名誉会員・和久峻三氏死去
名誉会員の和久峻三氏が十月十日に心不全のため亡くなられた。八十八歳。和久氏(本姓・滝井)は一九三〇年大阪府生まれ。京都大学法学部を卒業し、中部日本新聞社に勤務。一九六一年に退社し、一九六七年に司法試験に合格、その二年後に京都で法律事務所を開業した。

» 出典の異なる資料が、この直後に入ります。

(** * The OPM run-time parameter system: a shallow embedding

    Embedding of [opm/models/utils/parametersystem.hpp] and
    [opm/models/utils/parametersystem.cpp]: the key/value lexer, the name
    transformer, the registry with its two-phase life cycle, the typed
    resolution of values, the two front ends (command line and parameter
    file) and the line-wrapping helper.

    Conventions.
    - [std::string] is [string]; a [char] is an [ascii], classified as in
      the C locale.
    - A C++ exception is a value of [exn]; a function that can throw
      returns a [result].  Functions working on the process-wide
      [MetaData] singleton take the store and return it next to their
      result, so that what a throwing call leaves behind stays visible.
    - The [int] variables of [breakLines] are [Z]: for a text shorter
      than [2^31 - 2] characters and an indentation below [2^31 - 1] no
      operation of the function leaves the range of a 32-bit [int]. *)

From Stdlib Require Import ZArith NArith Ascii String Lia.
From Stdlib Require Import DecimalString DecimalPos DecimalZ.
From stdpp Require Import gmap strings list.

Local Open Scope Z_scope.

(** ** Characters *)

Definition dquote : ascii := "034"%char.
Definition backslash : ascii := "092"%char.
Definition hyphen : ascii := "-"%char.
Definition newline : ascii := "010"%char.
Definition carriage_return : ascii := "013"%char.
Definition tab : ascii := "009"%char.

Definition in_range (lo hi : N) (c : ascii) : bool :=
  (lo <=? N_of_ascii c)%N && (N_of_ascii c <=? hi)%N.
Lemma execute_timeout_not_retried_witness :
  exists evs,
    execute print_thirty example_executor
      (fun _ => failing (TimeoutError "")) "SELECT 1" None None fresh
    = (Raise (ExecutionTimeoutError
                "Query execution exceeded timeout of 30.0 seconds"
                [("timeout_seconds", DFloat 30); ("sql", DStr "SELECT 1")]),
       {| acquired := 1; trace := evs |})
    /\ attempts_of evs = 1%nat
    /\ sleeps_of evs = [].
Proof.
  apply (execute_timeout_not_retried print_thirty example_executor
           (fun _ => failing (TimeoutError "")) "SELECT 1" None None fresh 0).
  - simpl. lia.
  - intros i Hi. lia.
  - reflexivity.
Defined.

Lemma execute_database_error_terminal_witness :
  exists evs,
    execute print_thirty example_executor
      (fun n => if (n <? 2)%nat then failing deadlock else failing syntax_error)
      "SELECT 1" None None fresh
    = (Raise (DatabaseError "Database query failed: syntax error at or near FROM"
                [("error_code", DStr "42601");
                 ("error_message", DStr "syntax error at or near FROM");
                 ("sql", DStr "SELECT 1");
                 ("attempts", DInt (Z.of_nat (attempts_of evs)))]),
       {| acquired := 3; trace := evs |})
    /\ attempts_of evs = 3%nat
    /\ sleeps_of evs = [1; 2]%float
    /\ String.prefix "SELECT 1" "SELECT 1" = true
    /\ String.length "SELECT 1" = 8%nat.
Proof.
  apply (execute_database_error_terminal print_thirty example_executor
           (fun n => if (n <? 2)%nat then failing deadlock else failing syntax_error)
           "SELECT 1" None None fresh 2 (Some "42601")
           "syntax error at or near FROM").
  - simpl. lia.
  - intros i Hi. exists "40P01", "deadlock detected".
    destruct i as [ | [ | i ] ]; [ | | lia ];
      (split; [ reflexivity | simpl; tauto ]).
  - reflexivity.
  - left. reflexivity.
Defined.

(** The claim of C1 for every database error fails on one raised by a
    session command.  On a pool whose connections are lost right after they
    are handed out, [SET statement_timeout] raises a connection failure
    (code 08006, of the transient set) on every attempt, and every attempt
    fails with the [DatabaseError] that wraps it, carrying that code; with
    [max_retries = 3], [execute] makes one attempt, not four, and does not
    sleep. *)
Lemma transient_session_failure_not_retried :
  max_retries example_executor = 3
  /\ is_retryable (Some "08006") = true
  /\ execute_error dropped "SET statement_timeout = 30000"
     = Some (PostgresError (Some "08006") "connection failure")
  /\ (forall n,
        fst (attempt print_thirty example_executor (fun _ => dropped)
               "SELECT 1" 30 2 n)
        = Raise (DatabaseError
                   "Failed to set session parameters: connection failure"
                   [("error_code", DStr "08006");
                    ("timeout_ms", DInt 30000);
                    ("search_path", DStr "public");
                    ("readonly_role", DStr "readonly_user")]))
  /\ execute print_thirty example_executor (fun _ => dropped) "SELECT 1"
       None None fresh
     = (Raise (DatabaseError
                 ("Unexpected error during query execution: "
                    ++ "Failed to set session parameters: connection failure")
                 [("error_type", DStr "DatabaseError");
                  ("error_message",
                    DStr "Failed to set session parameters: connection failure")]),
        {| acquired := 1;
           trace := [ EvAcquire 0; EvBegin 0;
                      EvExecute 0 "SET statement_timeout = 30000";
                      EvRollback 0; EvRelease 0 ] |})
  /\ attempts_of
       (trace (snd (execute print_thirty example_executor (fun _ => dropped)
                      "SELECT 1" None None fresh)))
     = 1%nat
  /\ sleeps_of
       (trace (snd (execute print_thirty example_executor (fun _ => dropped)
                      "SELECT 1" None None fresh)))
     = [].
Proof.
  split; [ reflexivity | ]. split; [ reflexivity | ].
  split; [ reflexivity | ]. split; [ intros n; reflexivity | ].
  split; [ reflexivity | ]. split; reflexivity.
Qed.

(** The claim of C7 for every database error fails on one raised by a
    session command.  When [SET ROLE] raises [undefined_object] (code
    42704, not of the transient set), [execute] raises a [DatabaseError] at
    once, but one whose details hold the type and the message of the
    wrapped error only: no error code, no query text and no attempt
    count. *)
Lemma session_error_details_without_context :
  is_retryable (Some "42704") = false
  /\ fst (attempt print_thirty example_executor (fun _ => role_missing)
            "SELECT 1" 30 2 0)
     = Raise (DatabaseError
                ("Failed to set session parameters: "
                   ++ "role readonly_user does not exist")
                [("error_code", DStr "42704");
                 ("timeout_ms", DInt 30000);
                 ("search_path", DStr "public");
                 ("readonly_role", DStr "readonly_user")])
  /\ execute print_thirty example_executor (fun _ => role_missing) "SELECT 1"
       None None fresh
     = (Raise (DatabaseError
                 ("Unexpected error during query execution: "
                    ++ "Failed to set session parameters: "
                    ++ "role readonly_user does not exist")
                 [("error_type", DStr "DatabaseError");
                  ("error_message",
                    DStr ("Failed to set session parameters: "
                            ++ "role readonly_user does not exist"))]),
        {| acquired := 1;
           trace := [ EvAcquire 0; EvBegin 0;
                      EvExecute 0 "SET statement_timeout = 30000";
                      EvExecute 0 "SET search_path = 'public'";
                      EvExecute 0 "SET ROLE readonly_user";
                      EvRollback 0; EvRelease 0 ] |}).
Proof.
  split; [ reflexivity | ]. split; reflexivity.
Qed.
Lemma wf_entries v : wf v -> Forall (fun kv => wf (snd kv)) (entries v).
Proof.
  intros H. destruct v; simpl; try constructor.
  - unfold chars. generalize 0%nat. induction (list_ascii_of_string s) as [|c r IH];
      intros i; simpl; constructor; [exact I | apply IH].
  - apply wf_items in H. generalize 0%nat.
    induction H as [|x r Hx Hr IH]; intros i; simpl; constructor; [exact Hx | apply IH].
  - apply wf_fields in H. apply H.
Qed.

End Values.

(** ** The diff engine *)

Section DiffEngineFacts.

Import DiffEngine.

(** A deep copy has the content of its original. *)
Lemma deepClone_id v : deepClone v = v.
Proof.
  induction v as [v IHv] using JValue_nested_ind.
  destruct v; simpl; try reflexivity.
  - f_equal.
    induction IHv as [|x r Hx Hr IH]; [reflexivity|].
    simpl. now rewrite Hx, IH.
  - f_equal.
    induction IHv as [|[k x] r Hx Hr IH]; [reflexivity|].
    simpl in *. now rewrite Hx, IH.
Qed.

Lemma isEqual_not_container_l a b :
  container a = false -> isEqual a b = strict_eq a b.
Proof.
  destruct a; try discriminate; intros _; destruct b; simpl; try reflexivity;
    repeat match goal with |- context [if ?c then _ else _] => destruct c end;
    reflexivity.
Qed.

Lemma isEqual_not_container_r a b :
  container b = false -> isEqual a b = strict_eq a b.
Proof.
  intros Hb. destruct (container a) eqn:Ha.
  - destruct a; try discriminate; destruct b; try discriminate; reflexivity.
  - now apply isEqual_not_container_l.
Qed.

Lemma isEqual_fields_loop b l :
  (fix loop (l : list (string * JValue)) : bool :=
     match l with
     | [] => true
     | (key, x) :: r =>
         if negb (includes (keys b) key) then false
         else if negb (isEqual x (get b key)) then false
         else loop r
     end) l
  = forallb (fun kv => includes (keys b) (fst kv) && isEqual (snd kv) (get b (fst kv))) l.
Proof.
  induction l as [|[k x] r IH]; [reflexivity|].
  simpl. rewrite IH.
  destruct (includes (keys b) k); simpl; [|reflexivity].
  destruct (isEqual x (get b k)); reflexivity.
Qed.

Lemma isEqual_items_loop b i l :
  (fix loop (i : nat) (l : list JValue) : bool :=
     match l with
     | [] => true
     | x :: r =>
         if negb (includes (keys b) (index_key i)) then false
         else if negb (isEqual x (get b (index_key i))) then false
         else loop (S i) r
     end) i l
  = forallb (fun kv => includes (keys b) (fst kv) && isEqual (snd kv) (get b (fst kv)))
            (indexed i l).
Proof.
  revert i. induction l as [|x r IH]; intros i; [reflexivity|].
  simpl. rewrite IH.
  destruct (includes (keys b) (index_key i)); simpl; [|reflexivity].
  destruct (isEqual x (get b (index_key i))); reflexivity.
Qed.

(** [isEqual] on two containers: as many keys, and every entry of the
    first has its key in the second with an equal value. *)
Lemma isEqual_containers a b :
  container a = true -> container b = true ->
  isEqual a b =
  Nat.eqb (length (entries a)) (length (keys b)) &&
  forallb (fun kv => includes (keys b) (fst kv) && isEqual (snd kv) (get b (fst kv)))
          (entries a).
Proof.
  intros Ha Hb.
  destruct a; try discriminate; destruct b; try discriminate;
    cbn [isEqual strict_eq is_nullish typeof orb negb String.eqb Ascii.eqb Bool.eqb
         entries length];
    try rewrite isEqual_fields_loop; try rewrite isEqual_items_loop;
    try rewrite length_indexed;
    destruct (Nat.eqb _ _); reflexivity.
Qed.

Lemma Forall_indexed (P : JValue -> Prop) i l :
  Forall P l -> Forall (fun kv => P (snd kv)) (indexed i l).
Proof.
  intros H. revert i.
  induction H as [|x r Hx Hr IH]; intros i; simpl; constructor; [exact Hx | apply IH].
Qed.

(** The induction hypothesis of [JValue_nested_ind], on the entries. *)
Lemma Forall_entries (P : JValue -> Prop) v :
  container v = true ->
  match v with
  | JArr items => Forall P items
  | JObj fields => Forall (fun kv => P (snd kv)) fields
  | _ => True
  end ->
  Forall (fun kv => P (snd kv)) (entries v).
Proof.
  destruct v; try discriminate; intros _ H; simpl.
  - constructor.
  - now apply Forall_indexed.
  - exact H.
Qed.

(** Two containers with as many keys, the keys of the first among those
    of the second: then the keys of the second are among those of the
    first, and the values under a key correspond. *)
Lemma containers_swap (R : JValue -> JValue -> Prop) a b :
  List.NoDup (keys a) -> List.NoDup (keys b) ->
  length (entries a) = length (keys b) ->
  (forall k x, In (k, x) (entries a) -> In k (keys b) /\ R x (get b k)) ->
  forall k y, In (k, y) (entries b) -> In k (keys a) /\ R (get a k) y.
Proof.
  intros Na Nb Hlen H k y Hin.
  assert (Hincl : incl (keys a) (keys b)).
  { intros k' Hk'. unfold keys in Hk'. apply in_map_iff in Hk'.
    destruct Hk' as [[k'' x] [Heq Hx]]. simpl in Heq. subst k''.
    now apply (H k' x). }
  assert (Hback : incl (keys b) (keys a)).
  { apply NoDup_length_incl; [exact Na | | exact Hincl].
    unfold keys at 2. rewrite length_map. lia. }
  assert (Hk : In k (keys a)).
  { apply Hback. unfold keys. change k with (fst (k, y)). now apply in_map. }
  split; [exact Hk|].
  unfold keys in Hk. apply in_map_iff in Hk. destruct Hk as [[k' x] [Heq Hx]].
  simpl in Heq. subst k'.
  rewrite (get_entry a k x Na Hx).
  destruct (H k x Hx) as [_ HR].
  now rewrite (get_entry b k y Nb Hin) in HR.
Qed.

Lemma isEqual_containers_true a b :
  container a = true -> container b = true ->
  isEqual a b = true <->
  length (entries a) = length (keys b) /\
  (forall k x, In (k, x) (entries a) ->
               In k (keys b) /\ isEqual x (get b k) = true).
Proof.
  intros Ha Hb. rewrite (isEqual_containers a b Ha Hb).
  rewrite andb_true_iff, Nat.eqb_eq, forallb_forall.
  split; intros [Hlen H]; split; try exact Hlen.
  - intros k x Hin. specialize (H (k, x) Hin). simpl in H.
    apply andb_true_iff in H. destruct H as [Hk Hx].
    split; [now apply includes_In | exact Hx].
  - intros [k x] Hin. simpl. destruct (H k x Hin) as [Hk Hx].
    apply andb_true_iff. split; [now apply includes_In | exact Hx].
Qed.

(** [isEqual(a, b)] is [isEqual(b, a)], for all values. *)
Lemma isEqual_sym a : forall b, wf a -> wf b -> isEqual a b = isEqual b a.
Proof.
  induction a as [a IH] using JValue_nested_ind. intros b Wa Wb.
  destruct (container a) eqn:Ca.
  2: { rewrite (isEqual_not_container_l a b Ca), (isEqual_not_container_r b a Ca).
       apply strict_eq_sym. }
  destruct (container b) eqn:Cb.
  2: { rewrite (isEqual_not_container_r a b Cb), (isEqual_not_container_l b a Cb).
       apply strict_eq_sym. }
  pose proof (Forall_entries _ a Ca IH) as IHe. clear IH.
  rewrite List.Forall_forall in IHe.
  pose proof (NoDup_keys a Wa) as Na. pose proof (NoDup_keys b Wb) as Nb.
  pose proof (wf_entries a Wa) as Wea. rewrite List.Forall_forall in Wea.
  pose proof (wf_entries b Wb) as Web. rewrite List.Forall_forall in Web.
  assert (Hget : forall k, In k (keys a) -> In (k, get a k) (entries a)).
  { intros k Hk. unfold keys in Hk. apply in_map_iff in Hk.
    destruct Hk as [[k' x] [Heq Hx]]. simpl in Heq. subst k'.
    now rewrite (get_entry a k x Na Hx). }
  apply Bool.eq_true_iff_eq.
  rewrite (isEqual_containers_true a b Ca Cb), (isEqual_containers_true b a Cb Ca).
  split; intros [Hlen H].
  - split; [unfold keys in *; rewrite length_map in *; lia|].
    intros k y Hin.
    destruct (containers_swap (fun x y => isEqual x y = true) a b Na Nb Hlen H k y Hin)
      as [Hk HR].
    split; [exact Hk|].
    pose proof (IHe (k, get a k) (Hget k Hk) y) as E. simpl in E.
    rewrite <- E; [exact HR | |].
    + apply (Wea (k, get a k)), Hget, Hk.
    + apply (Web (k, y) Hin).
  - split; [unfold keys in *; rewrite length_map in *; lia|].
    intros k x Hin.
    destruct (containers_swap (fun y x => isEqual y x = true) b a Nb Na Hlen H k x Hin)
      as [Hk HR].
    split; [exact Hk|].
    pose proof (IHe (k, x) Hin (get b k)) as E. simpl in E.
    rewrite E; [exact HR | |].
    + apply (Wea (k, x) Hin).
    + unfold keys in Hk. apply in_map_iff in Hk.
      destruct Hk as [[k' y] [Heq Hy]]. simpl in Heq. subst k'.
      rewrite (get_entry b k y Nb Hy). apply (Web (k, y) Hy).
Qed.
(** * Two-step MIR cut generator (CglTwomir.cpp): a shallow embedding

    The C/C++ routines of [CglTwomir.cpp] that build, transform, clean and
    filter cuts are embedded as Rocq functions and their documented
    properties are proved.

    Conventions of the embedding
    - a C [double] is an exact rational ([Q]): no rounding, no NaN and no
      infinity.  [Qinv 0 = 0], so a division by zero yields [0] where IEEE
      arithmetic yields an infinity or a NaN; every place where the source
      can divide by zero is followed by a test that discards the quotient.
      What is proved over [Q] is what the routines compute when their
      arithmetic is read over the reals.  The change of variables is
      embedded a second time on binary64 numbers, in the module [B64],
      where rounding and overflow are those of the machine.
    - a C [int] is a [Z] (the counters of these routines stay far from the
      limits of the machine type).
    - a C array is a [list]; a read or a write outside of it is undefined
      behaviour and is the outcome [Undef].
    - a routine that updates its argument in place returns the new value
      next to its [int] result.
    - the cut list is embedded twice: with the constraints themselves as
      its entries, where only their values matter, and in the module
      [Storage] with pointers into a store of constraints, where the
      release of storage by [DGG_freeConstraint] matters.
    - the macros [DGG_TEST(A, B, msg)] and [DGG_IF_EXIT(A, B, msg)] come
      from the header of the library: when [A] holds, the first ends the
      call with the result [B], the second ends the process with the
      status [B], the outcome [Exit B]. *)

From Stdlib Require Import ZArith QArith Qround Qabs Qminmax Lia Lqa Ascii String.
From Stdlib Require Import Floats.
From stdpp Require Import base list.

Open Scope Z_scope.
Open Scope Q_scope.

(** ** Outcomes of a routine *)

Inductive outcome (A : Type) : Type :=
| Ret (a : A)       (* the routine runs to its end *)
| Exit (code : Z)   (* the process is stopped by exit(code) *)
| Undef.            (* access outside of an array *)

Arguments Ret {A} a.
Arguments Exit {A} code.
Arguments Undef {A}.

Definition bind {A B : Type} (m : outcome A) (k : A -> outcome B) : outcome B :=
  match m with
  | Ret a => k a
  | Exit code => Exit code
  | Undef => Undef
  end.

Notation "'do' v <- m ;; k" := (bind m (fun v => k))
  (at level 10, v name, m at level 99, k at level 200).

(** [a[i]] as an r-value. *)
Definition rd {A : Type} (a : list A) (i : Z) : outcome A :=
  if (i <? 0)%Z then Undef
  else match a !! Z.to_nat i with
       | Some v => Ret v
       | None => Undef
       end.
(** * Further properties *)

(** ** Cranes, trucks and frames *)




(** X3. A truck carries at most one frame: attaching to a free truck
    succeeds, a second attach is refused, detaching gives the free truck
    back; attaching to a truck that has a frame, and detaching from one that
    has none, are refused and change nothing. *)
Theorem frame_truck_attach_detach (f : FrameTruck.t) (frame_id other_id : string) :
  match FrameTruck.attached_frame_id f with
  | None =>
      let r := FrameTruck.attach_frame f frame_id in
      r.1 = true
      ∧ FrameTruck.attached_frame_id r.2 = Some frame_id
      ∧ FrameTruck.attach_frame r.2 other_id = (false, r.2)
      ∧ FrameTruck.detach_frame r.2 = (true, f)
      ∧ FrameTruck.detach_frame f = (false, f)
  | Some _ =>
      FrameTruck.attach_frame f frame_id = (false, f)
      ∧ (FrameTruck.detach_frame f).1 = true
      ∧ FrameTruck.attached_frame_id (FrameTruck.detach_frame f).2 = None
  end.
Proof.
  destruct f as [cap [attached |] load]; cbn; by repeat split.
Qed.



(** ** Warehouses *)



(** X6. For a warehouse whose volume lies between 0 and its capacity, the
    utilization rate lies between 0 and 100 and the available capacity is not
    negative; the rate is 0, with no division, when the capacity is 0. *)
Theorem utilization_rate_bounds (w : Warehouse.t) :
  volume_in_bounds w →
  (0 <= Warehouse.get_utilization_rate w)%Q
  ∧ (Warehouse.get_utilization_rate w <= #100)%Q
  ∧ (0 <= Warehouse.get_available_capacity w)%Q
  ∧ ((Warehouse.capacity w == 0)%Q → Warehouse.get_utilization_rate w = 0%Q).
Proof.
  intros [Hlo Hhi]. unfold Warehouse.get_utilization_rate, Warehouse.get_available_capacity.
  destruct (Qlt_le_dec 0 (Warehouse.capacity w)) as [Hcap | Hcap].
  - assert (0 <= Warehouse.current_volume w / Warehouse.capacity w)%Q as H0
      by (apply Qle_shift_div_l; [done | lra]).
    assert (Warehouse.current_volume w / Warehouse.capacity w <= 1)%Q as H1
      by (apply Qle_shift_div_r; [done | lra]).
    unfold inject_Z.
    repeat split; [lra | lra | lra |]. intros Hzero. lra.
  - repeat split; try done; lra.
Qed.

Lemma utilization_rate_bounds_witness :
  let w := stocked "terminal 1" #1000 TERMINAL "P001" 10 #5 in
  (Warehouse.get_utilization_rate w == #5)%Q
  ∧ (0 <= Warehouse.get_utilization_rate w)%Q
  ∧ (Warehouse.get_utilization_rate w <= #100)%Q
  ∧ (0 <= Warehouse.get_available_capacity w)%Q
  ∧ ((Warehouse.capacity w == 0)%Q → Warehouse.get_utilization_rate w = 0%Q).
Proof.
  cbv zeta. split; [by vm_compute |].
  apply (utilization_rate_bounds (stocked "terminal 1" #1000 TERMINAL "P001" 10 #5)).
  split; by vm_compute.
Defined.

Lemma add_product_positive w p q v :
  0 < q → positive_entries w →
  positive_entries (Warehouse.add_product w p q v).2.
Proof.
  intros Hq Hw. unfold Warehouse.add_product.
  destruct (Qlt_le_dec _ _); [done |]. intros p' have; cbn.
  rewrite lookup_insert. case_decide; [| apply Hw].
  intros [= <-]. destruct (Warehouse.products w !! p) as [old |] eqn:Hp; cbn; [| lia].
  specialize (Hw p old Hp). lia.
Qed.

Lemma remove_product_positive w p q v :
  positive_entries w → positive_entries (Warehouse.remove_product w p q v).2.
Proof.
  intros Hw. unfold Warehouse.remove_product.
  destruct (Warehouse.products w !! p) as [old |] eqn:Hp; [| done].
  case_decide; [done |]. intros p' have; cbn. case_decide.
  - intros [_ ?]%lookup_delete_Some. by apply (Hw p').
  - rewrite lookup_insert. case_decide; [intros [= <-]; lia | apply Hw].
Qed.


Lemma positive_entries_init nm pos cap ty :
  positive_entries (Warehouse.init nm pos cap ty).
Proof. intros p have. cbn. by rewrite lookup_empty. Qed.


(** ** The grid *)

(** X8. [get_neighbors] returns exactly the free cells next to a position:
    a position is returned if and only if it is in bounds, not an obstacle
    and at Manhattan distance 1. *)
Theorem get_neighbors_exact (pl : PathPlanner.t) (p n : Position) :
  n ∈ PathPlanner.get_neighbors pl p
  ↔ PathPlanner.free_cell pl (PathPlanner.key n) ∧ distance_to p n = 1.
Proof.
  split; [apply get_neighbors_spec |].
  intros [Hfree Hdist]. destruct p as [x y], n as [nx ny].
  unfold distance_to in Hdist; cbn in Hdist.
  unfold PathPlanner.get_neighbors. apply list_elem_of_omap; cbn.
  assert ((nx = x + 0 ∧ ny = y + 1) ∨ (nx = x + 1 ∧ ny = y + 0)
          ∨ (nx = x + 0 ∧ ny = y + -1) ∨ (nx = x + -1 ∧ ny = y + 0))
    as [[-> ->] | [[-> ->] | [[-> ->] | [-> ->]]]] by lia.
  - exists (0, 1). split; [set_solver |]. cbn. by case_decide.
  - exists (1, 0). split; [set_solver |]. cbn. by case_decide.
  - exists (0, -1). split; [set_solver |]. cbn. by case_decide.
  - exists (-1, 0). split; [set_solver |]. cbn. by case_decide.
Qed.

Lemma heuristic_step a b goal :
  distance_to a b = 1 →
  PathPlanner.heuristic a goal ≤ 1 + PathPlanner.heuristic b goal.
Proof. unfold distance_to, PathPlanner.heuristic. lia. Qed.

Lemma heuristic_below_steps goal path : ∀ a,
  head path = Some a →
  last path = Some goal →
  (∀ i x y, path !! i = Some x → path !! S i = Some y → distance_to x y = 1) →
  PathPlanner.heuristic a goal ≤ Z.of_nat (length path) - 1.
Proof.
  induction path as [| x [| y rest] IH]; intros a Hhead Hlast Hstep.
  - done.
  - cbn in *. simplify_eq. unfold PathPlanner.heuristic. lia.
  - injection Hhead as <-.
    pose proof (Hstep 0%nat x y eq_refl eq_refl) as Hxy.
    pose proof (IH y eq_refl Hlast (λ i, Hstep (S i))) as Hrest.
    pose proof (heuristic_step x y goal Hxy).
    cbn [length] in *. lia.
Qed.

(** X9. The heuristic is admissible: it is at most the number of steps of
    any grid path from the position to the goal. *)
Theorem heuristic_admissible (pl : PathPlanner.t) (start goal : Position)
    (path : list Position) :
  valid_path pl start goal path →
  PathPlanner.heuristic start goal ≤ Z.of_nat (length path) - 1.
Proof.
  intros (Hhead & Hlast & _ & Hstep). by apply heuristic_below_steps.
Qed.

Lemma heuristic_admissible_witness :
  let pl := PathPlanner.add_obstacle (grid 3 3) (mkPosition 1 1) in
  let path := [origin; mkPosition 0 1; mkPosition 0 2; mkPosition 1 2] in
  valid_path pl origin (mkPosition 1 2) path
  ∧ PathPlanner.heuristic origin (mkPosition 1 2) ≤ Z.of_nat (length path) - 1.
Proof.
  cbv zeta.
  assert (valid_path (PathPlanner.add_obstacle (grid 3 3) (mkPosition 1 1)) origin
            (mkPosition 1 2) [origin; mkPosition 0 1; mkPosition 0 2; mkPosition 1 2])
    as Hvalid.
  { split; [done |]. split; [done |]. split.
    - repeat constructor; by vm_compute.
    - intros [| [| [| i]]] a b; cbn; intros; simplify_eq; done. }
  split; [exact Hvalid |].
  exact (heuristic_admissible _ _ _ _ Hvalid).
Defined.

(** X10. Removing an obstacle that was just added gives the planner back
    when the cell was free of obstacles before; adding an obstacle twice is
    adding it once; and no position has an obstacle cell among its
    neighbours. *)
Theorem obstacle_add_remove (pl : PathPlanner.t) (position p : Position) :
  PathPlanner.key position ∉ PathPlanner.obstacles pl →
  PathPlanner.remove_obstacle (PathPlanner.add_obstacle pl position) position = pl
  ∧ PathPlanner.add_obstacle (PathPlanner.add_obstacle pl position) position
    = PathPlanner.add_obstacle pl position
  ∧ position ∉ PathPlanner.get_neighbors (PathPlanner.add_obstacle pl position) p.
Proof.
  intros Hfree. destruct pl as [w h obstacles].
  unfold PathPlanner.remove_obstacle, PathPlanner.add_obstacle; cbn in *.
  split; [f_equal; set_solver |]. split; [f_equal; set_solver |].
  intros [(_ & _ & Hin) _]%get_neighbors_spec. cbn in Hin. set_solver.
Qed.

それまでに短編の掲載や入選はあったが、一九七二年に「仮面法廷」で第十八回江戸川乱歩賞を受賞し、本格的な作家生活に入った。一九七六年に柊茂検事が主人公の「疑わしきは罰せよ」が刊行。以後、柊検事ものは「赤かぶ検事」シリーズとして大人気を博した。このシリーズは一九八〇年からフランキー堺主演でテレビドラマ化され、長年に亘って制作、放映された。
裁判調書の形式を用いた「雨月荘殺人事件」(八八年)で第四十二回日本推理作家協会賞を受賞した。
老弁護士・猪狩文助、イソ弁・日下文雄、代言人・落合源太郎など弁護士を主人公にしたシリーズなどもあり、法律家としての知識を活かした法廷ミステリーの分野で異彩を放った。
冒険小説やハイテクサスペンスなど法廷もの以外のジャンルも多く手がけ、作品数は二百冊を超える。また法律関係のエッセイや啓蒙書の著作も多い。